• **WHAT YOU HAVE TO DO**:
Only certain lines below are wanted: those starting at the line containing "assert (strip (gr" and ending at the line containing "destruct Hok1 as", both included, each retyped exactly.

• **DATA**:
------------------------------------

(** An accepted access whose comparisons hold stays inside the object. *)
Lemma validateAccess_sound fuel P L Ibb s checks found s' : pv_ok L0 rho osize s -> (P < L0)%nat ->
  validateAccess uses dominates block_of fuel P L Ibb s = Some (true, checks, found, s') ->
  pv_ok L0 rho osize s' /\ ext (gr s) (gr s') /\
  forall g path val start n o e, ext (gr s') g -> moment g path found val start -> peval n (gr s) path P = Some (o, e) ->
  Forall (passes val) checks ->
  0 < sval val (getLength L) -> 0 <= osize o -> osize o + sval val (getLength L) < 2 ^ 64 ->
  0 <= start o -> start o + osize o < 2 ^ 64 ->
  start o <= val P /\ val P + sval val (getLength L) <= start o + osize o.
Proof.
  intros Hok HP. unfold validateAccess. destruct (getPointerBase fuel P s) as [[b s1]|] eqn:Eb; [|done].
  destruct (pv_ok_base _ _ _ _ _ _ _ _ Hok HP Eb) as (Hok1 & Hlb & He1 & G & HG & Hbase).
  pose proof (strip_zchain (gr s1) (length (gr s1)) b : zchain (gr s1) b (strip (gr s1) b)) as Hz.
  assert (strip (gr s1) b < length (gr s1))%nat as Hsb.
  { destruct Hok1 as (G1 & _ & [Hi1 _] & _). eapply closed_chain; [by eapply closed_here|by apply zchain_chain|done]. }
  destruct (getPointerBounds fuel (strip (gr s1) b) s1) as [[[bd|] s2]|] eqn:Ed; [|done|done].
  destruct (pv_ok_bounds _ _ _ _ _ _ _ _ Hok1 Hsb Ed) as (Hok2 & He2 & Hbd).
  destruct (Hbd bd eq_refl) as (GB & HGB & Hbound).
  match goal with |- context [match ?x with Some _ => _ | None => _ end] => destruct x as [[]|]; [|done|done] end.
  cbn [negb]. destruct (validateBounds P b bd L) as [v c] eqn:Ev. intros [= -> <- <- <-].
  split; [done|]. split; [by eapply ext_trans|].
  intros g path val start n o e Heg Hm Hp Hpass Hlen Hsz Hfit Hst Hfit2.
  pose proof (peval_ext _ _ _ (ext_trans _ _ _ He1 He2) _ _ _ Hp) as Hp2.
  assert (exists m e', peval m (gr s1) path b = Some (o, e')) as (m1 & e1 & Hb1).
  { eapply base_eval; [exact HG|exact Hbase|]. by eapply peval_ext. }
  destruct (zchain_peval _ _ _ Hz _ _ _ _ Hb1) as (m2 & _ & Hsb1).
  apply (peval_ext _ _ _ He2) in Hsb1. apply (peval_ext _ _ _ He2) in Hb1.
  destruct (bound_eval _ _ _ _ HGB _ _ _ _ _ _ Hbound Hsb1) as (m3 & x & Hx & Hpos).
  assert (exists m4, ieval m4 g rho path bd = Some x) as [m4 Hx'].
  { exists m3. clear -Heg Hx. revert path bd Hx. induction m3 as [|n IH]; intros path v; [done|]. cbn.
    destruct (kind (gr s2) v) as [k|] eqn:E; [|done]. rewrite (Heg _ _ E). destruct k; try done.
    - destruct path as [|i path]; [done|]. destruct (inc !! i); [|done]. apply IH.
    - destruct path as [|i path]; [done|]. apply IH.
    - apply IH. }
  pose proof (m_bounds _ _ _ _ _ Hm _ _ _ _ eq_refl Hx') as Hvx.
  assert (val bd + sval val (getLength L) < 2 ^ 64) as Hfit'.
  { rewrite Hvx. destruct (Z.lt_ge_cases 0 x) as [Hx0|]; [destruct (Hpos Hx0); lia|lia]. }
  pose proof (validateBounds_sound val P b bd L c (m_range _ _ _ _ _ Hm) Ev Hpass Hfit' ltac:(lia)) as Hle.
  pose proof (Z.mod_pos_bound (val P - val b) (2 ^ 64) ltac:(lia)) as Hoff.
  change ((val P - val b) `mod` 2 ^ 64) with (uint 64 (val P - val b)) in Hoff.
  destruct (Hpos ltac:(lia)) as [-> Hxo].
  rewrite (m_base _ _ _ _ _ Hm _ _ _ _ eq_refl (peval_ext _ _ _ Heg _ _ _ Hb1)) in *.
  pose proof (m_range _ _ _ _ _ Hm P) as HrP. unfold uint in *.
  assert (val P = start o + (val P - start o) `mod` 2 ^ 64) as EP; [|lia].
  rewrite <- (Z.mod_small (val P) (2 ^ 64)) at 1 by lia.
  rewrite <- (Z.mod_small (start o + _) (2 ^ 64)) by lia.
  rewrite Zplus_mod_idemp_r. f_equal. lia.
Qed.

(** An access is safe: at every moment of an execution at which the comparisons
    in front of it hold, the bytes it touches belong to the object its pointer is
    derived from in the program [g0], along the choices that the pointer took. *)
Definition safe_access (g0 g : graph) (a : guarded) : Prop :=
  forall path val start n o e, moment g path (g_found a) val start -> peval n g0 path (g_pointer a) = Some (o, e) ->
  Forall (passes val) (g_checks a) ->
  let len := sval val (getLength (g_length a)) in
  0 < len -> 0 <= osize o -> osize o + len < 2 ^ 64 -> 0 <= start o -> start o + osize o < 2 ^ 64 ->
  start o <= val (g_pointer a) /\ val (g_pointer a) + len <= start o + osize o.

------------------------------------

• **YOUR RESPONSE**:
  assert (strip (gr s1) b < length (gr s1))%nat as Hsb.
  { destruct Hok1 as (G1 & _ & [Hi1 _] & _). eapply closed_chain; [by eapply closed_here|by apply zchain_chain|done]. }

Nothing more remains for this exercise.